Your task is to retype, exactly and with nothing else, every line from the one containing "apply inv_bind; [apply inv_put_entry;" to the end of the listing.

____ Data for this task

Lemma invr_getUpdated id : invr found_ok (getUpdatedBookFromBookID id).
Proof.
  unfold getUpdatedBookFromBookID. eapply invr_bind; [apply invr_cached|].
  intros [e|] He; [|apply invr_after_refresh]. specialize (He e eq_refl).
  apply inv_bind; [auto with inv|]. intros stale.
  destruct (negb stale); [by apply invr_ret, entry_found|].
  apply inv_bind; [apply inv_deleteEntry|]. intros _.
  eapply invr_bind; [apply invr_try, invr_openBook|]. intros [b|er] Hb; [|apply invr_after_refresh].
  destruct (Hb b eq_refl) as [Hbp Hbs]. destruct He as [Hp Hbk _].
  eapply invr_bind; [apply invr_lift, returns_readEntry|]. intros e' (E1 & E2 & E3).
  apply inv_bind; [apply inv_put_entry; split; [by rewrite E1, E2|by rewrite E3, E2|by rewrite E3]|].
  intros _. apply invr_ret. unfold found_ok. simpl. by rewrite Hbp.
Qed.

Lemma inv_updateEntry fs p b :
  package_at p fs → opened_at p b → inv (updateBookCacheEntry fs p b).
Proof.
  intros Hp [Hb Hs]. unfold updateBookCacheEntry.
  eapply invr_bind; [apply invr_lift, returns_readEntry|]. intros e (E1 & E2 & E3).
  apply inv_put_entry. split; [by rewrite E1, E2|by rewrite E3, E2|by rewrite E3].
Qed.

________

*Result of this task*:
  apply inv_bind; [apply inv_put_entry; split; [by rewrite E1, E2|by rewrite E3, E2|by rewrite E3]|].
  intros _. apply invr_ret. unfold found_ok. simpl. by rewrite Hbp.
Qed.

Lemma inv_updateEntry fs p b :
  package_at p fs → opened_at p b → inv (updateBookCacheEntry fs p b).
Proof.
  intros Hp [Hb Hs]. unfold updateBookCacheEntry.
  eapply invr_bind; [apply invr_lift, returns_readEntry|]. intros e (E1 & E2 & E3).
  apply inv_put_entry. split; [by rewrite E1, E2|by rewrite E3, E2|by rewrite E3].
Qed.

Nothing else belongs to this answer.